Why Don’t Doctors Prescribe Magnesium

Published on September 11, 2019
Almost ten year ago Dr. Mark Hymen wrote, “I find it very funny that more doctors aren’t clued in to the benefits of magnesium, because we use it all the time in conventional medicine. But we never stop to think about why or how important it is to our general health or why it helps our bodies function better.”

Harvard Medical School writes, “If you’re concerned about low magnesium, ask your doctor for a blood test. To maintain a healthy magnesium level, it’s best to get this mineral from food, especially high-fiber foods such as dark green leafy vegetables, unrefined grains, and beans. The recommended dietary allowance (RDA) of magnesium for adults is 420 milligrams (mg) per day.”

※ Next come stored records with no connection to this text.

Lemma apply_entry_membership db (p : @EntryPayload Membership) v :
  apply_entry (save_raft_meta db "last_membership" (Some v)) p =
  (save_raft_meta (apply_entry db p).1 "last_membership" (Some v), (apply_entry db p).2).
Proof.
  destruct p as [|command|m]; cbn [apply_entry]; try done.
  cbn [save_raft_meta]. rewrite apply_claim_tx_meta.
  pose proof (apply_claim_tx_keeps_meta db (lc_block_idx command) (lc_commitment command) (lc_claim command)) as Hm.
  destruct (apply_claim_tx db _ _ _) as [db' [[]| |]]; cbn [fst snd] in *; by rewrite Hm.
Qed.

Lemma apply_entries_membership db (es : list RaftEntry) v :
  apply_entries (save_raft_meta db "last_membership" (Some v)) es =
  (save_raft_meta (apply_entries db es).1 "last_membership" (Some v), (apply_entries db es).2).
Proof.
  revert db. induction es as [|e es IH]; intros db; cbn [apply_entries]; [done|].
  rewrite apply_entry_membership. destruct (apply_entry db (re_payload e)) as [db1 [r| |]]; cbn [fst snd]; try done.
  destruct (into_writer _); [|done]. rewrite save_meta_comm by done. rewrite IH.
  by destruct (apply_entries _ es).
Qed.

Lemma apply_entries_app db (es1 es2 : list RaftEntry) db1 rs1 :
  apply_entries db es1 = (db1, Ok rs1) →
  apply_entries db (es1 ++ es2) =
  ((apply_entries db1 es2).1, let? rs2 := (apply_entries db1 es2).2 in Ok (rs1 ++ rs2)).
Proof.
  revert db rs1. induction es1 as [|e es1 IH]; intros db rs1; cbn [apply_entries app].
  { intros [= <- <-]. destruct (apply_entries db es2) as [? [| |]]; done. }
  destruct (apply_entry db (re_payload e)) as [db2 [r| |]]; try done. destruct (into_writer _); [|done].
  destruct (apply_entries _ es1) as [db3 [rs3| |]] eqn:E; cbn [res_bind]; [|done..]. intros [= <- <-].
  rewrite (IH _ _ E). by destruct (apply_entries db3 es2) as [? [| |]].
Qed.

Lemma batch_membership_found (es : list RaftEntry) found :
  batch_membership es found =
  let? m := batch_membership es None in Ok (match m with Some _ => m | None => found end).
Proof.
  assert (H : ∀ f g, match batch_membership es f, batch_membership es g with
    | Ok mf, Ok mg => (mf = f ∧ mg = g) ∨ (mf = mg ∧ is_Some mf) | Err a, Err b => a = b | Panic, Panic => True | _, _ => False end).
  { induction es as [|e es IH]; intros f g; cbn [batch_membership]; [by left|].
    destruct (re_payload e); [apply IH..|]. destruct (sto_encode _) as [b| |]; cbn [res_bind]; [|done..].
    specialize (IH (Some b) (Some b)). destruct (batch_membership es _); try done.
    right. destruct IH as [[-> _]|[_ ?]]; by eauto. }
  specialize (H None found). destruct (batch_membership es None) as [m| |], (batch_membership es found) as [n| |]; cbn; try done.
  - destruct H as [[-> ->]|[-> [? ->]]]; done.
  - by f_equal.
Qed.

Lemma batch_membership_app (es1 es2 : list RaftEntry) found :
  batch_membership (es1 ++ es2) found = let? m := batch_membership es1 found in batch_membership es2 m.
Proof.
  revert found. induction es1 as [|e es1 IH]; intros found; cbn [batch_membership app]; [done|].
  destruct (re_payload e); [apply IH..|]. by destruct (sto_encode _); cbn [res_bind].
Qed.

Definition save_membership (db : Db) (m : option bytes) : Db :=
  match m with Some b => save_raft_meta db "last_membership" (Some b) | None => db end.

Lemma apply_raft_entries_eq db (es : list RaftEntry) m :
  (apply_raft_entries db es m).2 = (apply_entries db es).2 ∧
  (is_ok (apply_entries db es).2 = true →
   (apply_raft_entries db es m).1 = save_membership (apply_entries db es).1 m).
Proof. unfold apply_raft_entries. by destruct (apply_entries db es) as [? [| |]], m. Qed.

If Harvard is a bit stupid about magnesium imagine the rest of the wonderful world of medicine. Sorry to have to use the word stupid, could have said ignorant, uninformed, foolish or just plain boneheaded. First thing to know about magnesium is that blood tests tell us almost nothing about a persons magnesium status because the blood will rob the cells blind of magnesium in a desperate attempt to keep blood levels stable so a person does not have a heart attack.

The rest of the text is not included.